> **DIRECTIONS FOR THIS TASK**:
Among the lines below, copy exactly those from the one with "to their result;" through the one with "Open Scope list_scope.", counting both ends.

> **DATA SUPPLIED**:

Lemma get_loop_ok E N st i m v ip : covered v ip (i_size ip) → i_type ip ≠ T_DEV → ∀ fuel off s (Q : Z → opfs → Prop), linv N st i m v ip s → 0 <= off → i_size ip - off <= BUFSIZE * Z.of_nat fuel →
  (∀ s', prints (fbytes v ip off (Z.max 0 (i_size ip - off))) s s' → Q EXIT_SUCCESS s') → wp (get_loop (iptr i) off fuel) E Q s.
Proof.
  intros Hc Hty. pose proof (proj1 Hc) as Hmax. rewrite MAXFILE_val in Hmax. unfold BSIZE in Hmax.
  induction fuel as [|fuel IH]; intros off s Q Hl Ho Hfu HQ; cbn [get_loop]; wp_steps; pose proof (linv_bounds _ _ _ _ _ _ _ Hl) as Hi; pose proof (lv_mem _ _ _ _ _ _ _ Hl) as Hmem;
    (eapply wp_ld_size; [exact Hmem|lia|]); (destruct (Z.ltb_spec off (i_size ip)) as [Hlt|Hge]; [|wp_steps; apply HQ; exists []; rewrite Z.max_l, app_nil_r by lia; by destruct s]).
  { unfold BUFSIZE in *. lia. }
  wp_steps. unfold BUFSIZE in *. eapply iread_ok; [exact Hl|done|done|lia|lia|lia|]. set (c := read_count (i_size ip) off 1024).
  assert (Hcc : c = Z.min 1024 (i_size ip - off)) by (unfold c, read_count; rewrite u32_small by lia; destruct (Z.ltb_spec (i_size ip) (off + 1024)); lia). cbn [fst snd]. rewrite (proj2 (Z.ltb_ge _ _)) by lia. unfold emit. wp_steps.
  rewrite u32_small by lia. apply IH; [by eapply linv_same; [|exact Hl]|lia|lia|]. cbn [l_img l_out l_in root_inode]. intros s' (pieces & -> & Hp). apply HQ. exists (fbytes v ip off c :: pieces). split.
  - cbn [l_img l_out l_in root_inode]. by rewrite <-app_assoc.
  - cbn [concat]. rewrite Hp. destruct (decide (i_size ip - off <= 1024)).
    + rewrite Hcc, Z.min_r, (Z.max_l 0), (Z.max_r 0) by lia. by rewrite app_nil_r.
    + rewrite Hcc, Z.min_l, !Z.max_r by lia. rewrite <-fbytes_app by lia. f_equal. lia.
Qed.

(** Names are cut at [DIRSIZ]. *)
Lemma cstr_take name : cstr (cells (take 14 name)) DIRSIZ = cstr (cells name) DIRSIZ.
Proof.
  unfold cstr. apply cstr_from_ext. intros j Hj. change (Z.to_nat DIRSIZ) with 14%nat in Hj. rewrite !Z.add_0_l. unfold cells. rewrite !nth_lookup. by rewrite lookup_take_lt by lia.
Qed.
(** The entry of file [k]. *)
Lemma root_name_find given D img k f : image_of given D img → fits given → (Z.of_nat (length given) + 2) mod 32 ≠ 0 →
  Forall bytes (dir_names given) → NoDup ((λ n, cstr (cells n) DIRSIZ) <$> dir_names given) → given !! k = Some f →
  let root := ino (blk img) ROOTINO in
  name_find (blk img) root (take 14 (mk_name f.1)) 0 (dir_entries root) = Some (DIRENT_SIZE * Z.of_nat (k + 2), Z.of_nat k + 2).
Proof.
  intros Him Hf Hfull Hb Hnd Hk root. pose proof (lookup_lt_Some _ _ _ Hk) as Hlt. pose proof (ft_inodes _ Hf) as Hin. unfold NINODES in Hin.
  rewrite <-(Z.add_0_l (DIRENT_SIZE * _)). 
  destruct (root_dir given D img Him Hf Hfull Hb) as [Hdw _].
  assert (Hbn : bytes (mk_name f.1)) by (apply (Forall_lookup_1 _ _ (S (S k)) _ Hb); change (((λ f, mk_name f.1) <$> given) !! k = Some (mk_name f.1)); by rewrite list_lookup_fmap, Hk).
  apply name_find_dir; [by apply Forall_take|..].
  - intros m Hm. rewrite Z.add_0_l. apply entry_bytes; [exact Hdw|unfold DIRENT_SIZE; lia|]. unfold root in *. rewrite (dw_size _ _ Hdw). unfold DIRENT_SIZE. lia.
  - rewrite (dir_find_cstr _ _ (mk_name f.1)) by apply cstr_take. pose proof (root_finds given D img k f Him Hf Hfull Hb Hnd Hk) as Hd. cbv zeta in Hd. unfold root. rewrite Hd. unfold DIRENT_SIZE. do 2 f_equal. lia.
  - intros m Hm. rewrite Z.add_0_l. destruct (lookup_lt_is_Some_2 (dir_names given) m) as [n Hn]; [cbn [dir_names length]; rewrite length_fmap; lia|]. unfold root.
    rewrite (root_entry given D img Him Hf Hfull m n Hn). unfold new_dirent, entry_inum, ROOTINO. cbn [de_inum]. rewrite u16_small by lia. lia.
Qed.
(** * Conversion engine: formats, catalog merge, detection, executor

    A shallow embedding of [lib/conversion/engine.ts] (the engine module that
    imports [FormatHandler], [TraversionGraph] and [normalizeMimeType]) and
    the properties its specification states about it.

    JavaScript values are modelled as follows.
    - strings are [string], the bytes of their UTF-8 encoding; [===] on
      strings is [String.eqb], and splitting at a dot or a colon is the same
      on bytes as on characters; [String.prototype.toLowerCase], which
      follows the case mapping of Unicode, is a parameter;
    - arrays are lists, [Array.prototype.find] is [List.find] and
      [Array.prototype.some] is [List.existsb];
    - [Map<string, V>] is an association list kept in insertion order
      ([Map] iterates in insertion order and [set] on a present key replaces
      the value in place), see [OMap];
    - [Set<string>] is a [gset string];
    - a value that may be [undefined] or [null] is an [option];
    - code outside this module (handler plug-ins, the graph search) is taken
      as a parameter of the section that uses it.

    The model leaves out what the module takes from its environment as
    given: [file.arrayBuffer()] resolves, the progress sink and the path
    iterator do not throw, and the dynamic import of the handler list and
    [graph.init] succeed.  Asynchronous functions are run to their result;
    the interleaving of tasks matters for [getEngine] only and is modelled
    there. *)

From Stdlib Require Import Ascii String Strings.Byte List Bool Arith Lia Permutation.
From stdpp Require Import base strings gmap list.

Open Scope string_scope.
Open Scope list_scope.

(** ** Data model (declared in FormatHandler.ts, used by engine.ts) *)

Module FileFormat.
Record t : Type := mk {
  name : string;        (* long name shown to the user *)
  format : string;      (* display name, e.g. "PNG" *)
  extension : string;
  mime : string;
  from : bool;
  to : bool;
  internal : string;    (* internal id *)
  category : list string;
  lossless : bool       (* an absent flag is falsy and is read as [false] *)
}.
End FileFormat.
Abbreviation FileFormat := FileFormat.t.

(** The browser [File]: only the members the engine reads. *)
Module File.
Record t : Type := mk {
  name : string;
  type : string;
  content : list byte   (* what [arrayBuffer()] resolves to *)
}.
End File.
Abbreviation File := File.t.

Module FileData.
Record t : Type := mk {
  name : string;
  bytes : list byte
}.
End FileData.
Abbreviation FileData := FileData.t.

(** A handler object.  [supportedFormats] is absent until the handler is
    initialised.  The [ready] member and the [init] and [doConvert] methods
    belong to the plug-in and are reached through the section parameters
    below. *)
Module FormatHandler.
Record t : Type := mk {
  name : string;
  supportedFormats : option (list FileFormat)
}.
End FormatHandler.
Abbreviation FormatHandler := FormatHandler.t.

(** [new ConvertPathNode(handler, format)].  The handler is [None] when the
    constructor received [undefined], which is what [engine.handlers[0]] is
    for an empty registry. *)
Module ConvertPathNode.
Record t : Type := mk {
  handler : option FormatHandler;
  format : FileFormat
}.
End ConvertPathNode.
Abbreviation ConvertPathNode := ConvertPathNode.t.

* * *

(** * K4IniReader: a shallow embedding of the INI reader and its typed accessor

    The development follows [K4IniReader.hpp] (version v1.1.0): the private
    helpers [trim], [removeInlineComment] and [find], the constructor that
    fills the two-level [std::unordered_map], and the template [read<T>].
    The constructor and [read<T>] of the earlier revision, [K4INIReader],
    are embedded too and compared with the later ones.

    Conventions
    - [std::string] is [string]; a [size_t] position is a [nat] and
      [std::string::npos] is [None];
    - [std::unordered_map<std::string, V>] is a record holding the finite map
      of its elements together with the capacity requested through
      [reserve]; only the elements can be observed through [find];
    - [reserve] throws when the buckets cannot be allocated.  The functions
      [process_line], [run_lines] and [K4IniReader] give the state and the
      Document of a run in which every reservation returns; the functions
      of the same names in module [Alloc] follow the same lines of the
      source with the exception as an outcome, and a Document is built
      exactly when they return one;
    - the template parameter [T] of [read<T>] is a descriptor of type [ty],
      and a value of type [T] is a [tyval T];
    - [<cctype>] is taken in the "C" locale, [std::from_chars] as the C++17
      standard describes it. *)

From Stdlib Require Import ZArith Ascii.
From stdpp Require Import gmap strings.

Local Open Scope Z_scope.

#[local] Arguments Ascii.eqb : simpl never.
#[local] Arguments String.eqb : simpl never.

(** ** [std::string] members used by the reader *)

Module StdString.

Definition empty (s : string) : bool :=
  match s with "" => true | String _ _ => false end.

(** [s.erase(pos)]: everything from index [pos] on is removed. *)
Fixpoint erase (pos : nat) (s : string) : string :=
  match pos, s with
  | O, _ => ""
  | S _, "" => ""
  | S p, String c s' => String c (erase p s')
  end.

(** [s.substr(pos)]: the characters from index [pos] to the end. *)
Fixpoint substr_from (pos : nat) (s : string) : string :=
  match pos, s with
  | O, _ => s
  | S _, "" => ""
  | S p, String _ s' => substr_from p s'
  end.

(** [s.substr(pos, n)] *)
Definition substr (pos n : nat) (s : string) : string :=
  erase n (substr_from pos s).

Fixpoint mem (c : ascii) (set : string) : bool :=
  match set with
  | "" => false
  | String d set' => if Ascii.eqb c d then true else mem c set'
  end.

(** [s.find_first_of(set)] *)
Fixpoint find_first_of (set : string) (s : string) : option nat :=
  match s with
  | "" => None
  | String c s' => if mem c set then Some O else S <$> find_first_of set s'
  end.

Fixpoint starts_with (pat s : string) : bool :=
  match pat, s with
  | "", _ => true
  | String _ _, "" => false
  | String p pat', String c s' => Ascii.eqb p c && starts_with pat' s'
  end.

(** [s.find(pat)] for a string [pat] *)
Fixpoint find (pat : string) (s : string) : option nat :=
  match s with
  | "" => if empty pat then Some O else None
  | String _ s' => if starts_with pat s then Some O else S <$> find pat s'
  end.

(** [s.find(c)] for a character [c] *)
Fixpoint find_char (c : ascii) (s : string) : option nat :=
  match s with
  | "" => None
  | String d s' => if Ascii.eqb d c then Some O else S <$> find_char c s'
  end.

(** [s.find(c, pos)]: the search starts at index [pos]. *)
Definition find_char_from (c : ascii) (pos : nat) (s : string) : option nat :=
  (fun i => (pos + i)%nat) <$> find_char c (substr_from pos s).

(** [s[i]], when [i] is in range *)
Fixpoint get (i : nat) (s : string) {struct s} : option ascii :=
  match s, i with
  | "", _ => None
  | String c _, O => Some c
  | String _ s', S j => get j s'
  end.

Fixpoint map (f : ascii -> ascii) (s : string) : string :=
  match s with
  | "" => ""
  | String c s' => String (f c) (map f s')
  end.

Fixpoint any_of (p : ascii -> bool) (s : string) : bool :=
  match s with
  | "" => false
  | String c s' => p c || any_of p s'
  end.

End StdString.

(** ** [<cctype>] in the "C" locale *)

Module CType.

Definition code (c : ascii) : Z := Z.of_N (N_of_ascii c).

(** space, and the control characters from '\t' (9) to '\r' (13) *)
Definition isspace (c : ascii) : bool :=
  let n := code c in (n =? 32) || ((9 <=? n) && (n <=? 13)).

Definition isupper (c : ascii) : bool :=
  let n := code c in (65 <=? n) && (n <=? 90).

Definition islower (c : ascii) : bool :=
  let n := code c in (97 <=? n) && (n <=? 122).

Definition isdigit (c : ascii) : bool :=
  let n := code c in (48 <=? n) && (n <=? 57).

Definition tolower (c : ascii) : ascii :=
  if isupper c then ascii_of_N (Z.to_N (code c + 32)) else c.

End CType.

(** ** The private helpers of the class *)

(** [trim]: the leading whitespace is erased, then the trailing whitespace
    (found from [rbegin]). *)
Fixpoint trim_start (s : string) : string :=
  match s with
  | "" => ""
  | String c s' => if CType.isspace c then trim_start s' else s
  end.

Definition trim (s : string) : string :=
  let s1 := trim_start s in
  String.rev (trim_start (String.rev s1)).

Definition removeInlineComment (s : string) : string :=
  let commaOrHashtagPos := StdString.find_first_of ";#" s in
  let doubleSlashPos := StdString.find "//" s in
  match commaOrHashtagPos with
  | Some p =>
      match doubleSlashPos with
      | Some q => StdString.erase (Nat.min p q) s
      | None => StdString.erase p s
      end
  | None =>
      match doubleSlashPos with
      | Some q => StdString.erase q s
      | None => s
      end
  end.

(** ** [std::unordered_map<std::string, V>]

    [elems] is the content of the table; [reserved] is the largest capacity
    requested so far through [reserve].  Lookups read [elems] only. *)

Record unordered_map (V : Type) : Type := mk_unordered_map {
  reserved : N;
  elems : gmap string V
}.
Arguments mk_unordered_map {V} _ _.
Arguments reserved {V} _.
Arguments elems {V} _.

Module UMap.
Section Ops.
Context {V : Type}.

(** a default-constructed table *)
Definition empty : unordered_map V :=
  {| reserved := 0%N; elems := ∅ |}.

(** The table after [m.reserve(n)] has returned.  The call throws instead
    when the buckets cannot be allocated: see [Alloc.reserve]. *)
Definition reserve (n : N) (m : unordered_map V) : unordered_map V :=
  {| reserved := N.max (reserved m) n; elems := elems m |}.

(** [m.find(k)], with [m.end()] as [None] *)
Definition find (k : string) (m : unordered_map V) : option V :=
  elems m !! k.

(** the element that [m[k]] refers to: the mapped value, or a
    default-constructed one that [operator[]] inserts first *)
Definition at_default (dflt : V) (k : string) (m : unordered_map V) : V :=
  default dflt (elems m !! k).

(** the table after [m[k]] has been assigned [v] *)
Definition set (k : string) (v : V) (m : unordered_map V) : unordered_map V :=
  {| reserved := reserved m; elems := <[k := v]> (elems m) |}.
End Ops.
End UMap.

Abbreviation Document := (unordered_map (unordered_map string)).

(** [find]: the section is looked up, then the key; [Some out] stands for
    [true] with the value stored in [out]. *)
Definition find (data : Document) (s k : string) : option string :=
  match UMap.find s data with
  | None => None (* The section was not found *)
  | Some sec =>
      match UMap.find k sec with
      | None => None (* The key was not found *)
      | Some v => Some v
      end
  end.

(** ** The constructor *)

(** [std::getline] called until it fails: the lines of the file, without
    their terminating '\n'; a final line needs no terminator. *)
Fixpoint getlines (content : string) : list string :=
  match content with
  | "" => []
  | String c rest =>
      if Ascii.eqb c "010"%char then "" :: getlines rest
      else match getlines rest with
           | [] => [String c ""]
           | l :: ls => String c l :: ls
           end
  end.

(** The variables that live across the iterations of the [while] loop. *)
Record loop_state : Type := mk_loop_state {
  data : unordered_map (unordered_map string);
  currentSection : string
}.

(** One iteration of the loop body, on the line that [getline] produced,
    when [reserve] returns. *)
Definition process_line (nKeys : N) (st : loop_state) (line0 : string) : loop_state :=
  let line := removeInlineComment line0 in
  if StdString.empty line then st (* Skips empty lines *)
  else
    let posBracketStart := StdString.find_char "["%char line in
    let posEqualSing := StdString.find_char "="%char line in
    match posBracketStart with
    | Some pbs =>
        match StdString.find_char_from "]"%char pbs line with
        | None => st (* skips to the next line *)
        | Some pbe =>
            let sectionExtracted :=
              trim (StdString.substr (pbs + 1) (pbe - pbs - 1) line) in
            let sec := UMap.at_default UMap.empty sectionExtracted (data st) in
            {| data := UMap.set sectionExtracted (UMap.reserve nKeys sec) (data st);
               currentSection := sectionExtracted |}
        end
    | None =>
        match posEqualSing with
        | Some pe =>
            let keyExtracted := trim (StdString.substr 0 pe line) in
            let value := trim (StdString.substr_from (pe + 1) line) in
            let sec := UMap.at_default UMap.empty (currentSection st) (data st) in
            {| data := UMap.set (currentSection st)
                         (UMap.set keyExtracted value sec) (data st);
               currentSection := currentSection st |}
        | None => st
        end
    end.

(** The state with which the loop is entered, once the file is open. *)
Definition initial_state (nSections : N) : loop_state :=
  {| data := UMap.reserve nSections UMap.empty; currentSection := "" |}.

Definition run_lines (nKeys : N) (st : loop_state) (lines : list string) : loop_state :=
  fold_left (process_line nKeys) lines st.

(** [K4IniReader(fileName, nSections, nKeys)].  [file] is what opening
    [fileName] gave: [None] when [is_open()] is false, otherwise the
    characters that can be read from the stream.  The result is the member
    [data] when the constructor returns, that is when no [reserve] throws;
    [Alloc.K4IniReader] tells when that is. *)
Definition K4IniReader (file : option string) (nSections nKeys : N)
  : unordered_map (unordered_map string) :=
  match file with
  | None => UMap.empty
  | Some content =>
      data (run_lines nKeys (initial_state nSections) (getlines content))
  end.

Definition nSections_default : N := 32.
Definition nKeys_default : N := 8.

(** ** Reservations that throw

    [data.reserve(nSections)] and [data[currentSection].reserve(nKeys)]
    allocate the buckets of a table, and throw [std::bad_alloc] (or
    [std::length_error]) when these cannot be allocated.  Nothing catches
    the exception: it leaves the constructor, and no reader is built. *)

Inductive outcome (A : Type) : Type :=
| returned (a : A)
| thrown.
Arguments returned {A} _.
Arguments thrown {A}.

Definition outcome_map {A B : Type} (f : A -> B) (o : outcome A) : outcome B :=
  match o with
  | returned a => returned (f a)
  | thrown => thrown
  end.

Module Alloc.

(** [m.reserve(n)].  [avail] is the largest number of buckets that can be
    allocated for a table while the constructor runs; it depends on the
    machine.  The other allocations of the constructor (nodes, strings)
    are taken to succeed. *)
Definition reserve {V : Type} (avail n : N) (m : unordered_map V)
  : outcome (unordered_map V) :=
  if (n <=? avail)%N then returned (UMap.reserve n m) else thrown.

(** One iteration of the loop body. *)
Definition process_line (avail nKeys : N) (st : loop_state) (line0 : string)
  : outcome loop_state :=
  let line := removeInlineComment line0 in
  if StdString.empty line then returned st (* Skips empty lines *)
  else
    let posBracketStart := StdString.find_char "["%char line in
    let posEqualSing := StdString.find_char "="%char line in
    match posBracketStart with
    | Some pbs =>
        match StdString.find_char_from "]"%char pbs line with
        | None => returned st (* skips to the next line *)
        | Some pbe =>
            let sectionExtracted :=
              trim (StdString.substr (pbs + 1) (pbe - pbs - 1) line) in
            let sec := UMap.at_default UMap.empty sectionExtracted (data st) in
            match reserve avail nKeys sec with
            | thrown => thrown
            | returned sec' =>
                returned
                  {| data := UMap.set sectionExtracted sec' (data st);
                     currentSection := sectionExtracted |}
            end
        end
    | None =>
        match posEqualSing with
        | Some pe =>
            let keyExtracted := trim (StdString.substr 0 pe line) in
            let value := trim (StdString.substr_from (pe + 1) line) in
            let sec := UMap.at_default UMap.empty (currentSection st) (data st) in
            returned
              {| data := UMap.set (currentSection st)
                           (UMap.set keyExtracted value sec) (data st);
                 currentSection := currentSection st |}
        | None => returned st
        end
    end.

---

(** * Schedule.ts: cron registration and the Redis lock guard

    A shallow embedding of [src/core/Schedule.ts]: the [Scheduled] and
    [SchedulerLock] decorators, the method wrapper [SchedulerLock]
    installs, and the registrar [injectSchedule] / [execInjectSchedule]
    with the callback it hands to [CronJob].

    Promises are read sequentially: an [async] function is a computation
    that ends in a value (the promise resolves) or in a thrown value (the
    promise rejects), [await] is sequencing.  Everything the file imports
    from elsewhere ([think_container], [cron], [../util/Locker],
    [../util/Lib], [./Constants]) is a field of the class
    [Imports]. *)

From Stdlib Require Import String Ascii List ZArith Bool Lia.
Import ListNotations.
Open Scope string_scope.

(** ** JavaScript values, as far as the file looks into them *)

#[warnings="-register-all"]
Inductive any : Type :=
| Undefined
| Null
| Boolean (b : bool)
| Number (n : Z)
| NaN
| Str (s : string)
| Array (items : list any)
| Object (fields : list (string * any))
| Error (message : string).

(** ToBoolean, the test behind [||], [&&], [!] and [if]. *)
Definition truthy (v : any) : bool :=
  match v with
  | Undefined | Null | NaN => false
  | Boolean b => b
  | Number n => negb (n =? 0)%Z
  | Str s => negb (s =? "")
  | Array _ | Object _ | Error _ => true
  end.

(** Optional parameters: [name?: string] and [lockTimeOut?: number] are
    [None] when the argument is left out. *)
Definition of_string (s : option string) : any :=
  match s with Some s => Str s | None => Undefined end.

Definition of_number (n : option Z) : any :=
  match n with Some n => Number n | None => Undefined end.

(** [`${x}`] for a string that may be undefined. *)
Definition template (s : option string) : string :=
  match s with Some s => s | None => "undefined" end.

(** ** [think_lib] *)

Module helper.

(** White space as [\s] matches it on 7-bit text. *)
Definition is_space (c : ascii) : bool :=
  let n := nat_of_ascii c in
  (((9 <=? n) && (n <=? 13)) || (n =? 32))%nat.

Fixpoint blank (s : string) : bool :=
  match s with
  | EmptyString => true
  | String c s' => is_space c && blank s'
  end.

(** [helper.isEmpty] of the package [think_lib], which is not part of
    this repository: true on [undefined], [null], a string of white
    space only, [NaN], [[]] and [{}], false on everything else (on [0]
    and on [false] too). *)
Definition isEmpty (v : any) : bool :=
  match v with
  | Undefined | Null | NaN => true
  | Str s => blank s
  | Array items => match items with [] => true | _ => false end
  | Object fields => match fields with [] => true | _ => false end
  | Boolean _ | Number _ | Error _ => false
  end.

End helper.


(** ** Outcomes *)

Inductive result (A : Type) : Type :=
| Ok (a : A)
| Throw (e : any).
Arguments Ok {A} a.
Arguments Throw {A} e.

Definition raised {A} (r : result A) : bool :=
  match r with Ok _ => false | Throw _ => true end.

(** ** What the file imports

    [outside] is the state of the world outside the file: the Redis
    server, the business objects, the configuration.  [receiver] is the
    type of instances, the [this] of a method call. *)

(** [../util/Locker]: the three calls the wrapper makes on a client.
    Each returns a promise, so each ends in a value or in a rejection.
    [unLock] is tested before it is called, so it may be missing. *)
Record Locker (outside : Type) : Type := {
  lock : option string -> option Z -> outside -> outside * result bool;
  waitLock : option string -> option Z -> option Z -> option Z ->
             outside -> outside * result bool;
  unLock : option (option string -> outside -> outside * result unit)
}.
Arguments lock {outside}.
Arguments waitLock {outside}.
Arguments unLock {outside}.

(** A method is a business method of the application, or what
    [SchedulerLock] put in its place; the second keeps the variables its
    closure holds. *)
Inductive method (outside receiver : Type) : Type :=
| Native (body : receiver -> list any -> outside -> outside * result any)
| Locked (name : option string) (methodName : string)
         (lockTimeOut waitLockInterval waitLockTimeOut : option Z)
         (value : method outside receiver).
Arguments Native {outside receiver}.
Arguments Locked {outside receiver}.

> **ANSWER BOX**:
    [graph.init] succeed.  Asynchronous functions are run to their result;
    the interleaving of tasks matters for [getEngine] only and is modelled
    there. *)

From Stdlib Require Import Ascii String Strings.Byte List Bool Arith Lia Permutation.
From stdpp Require Import base strings gmap list.

Open Scope string_scope.
Open Scope list_scope.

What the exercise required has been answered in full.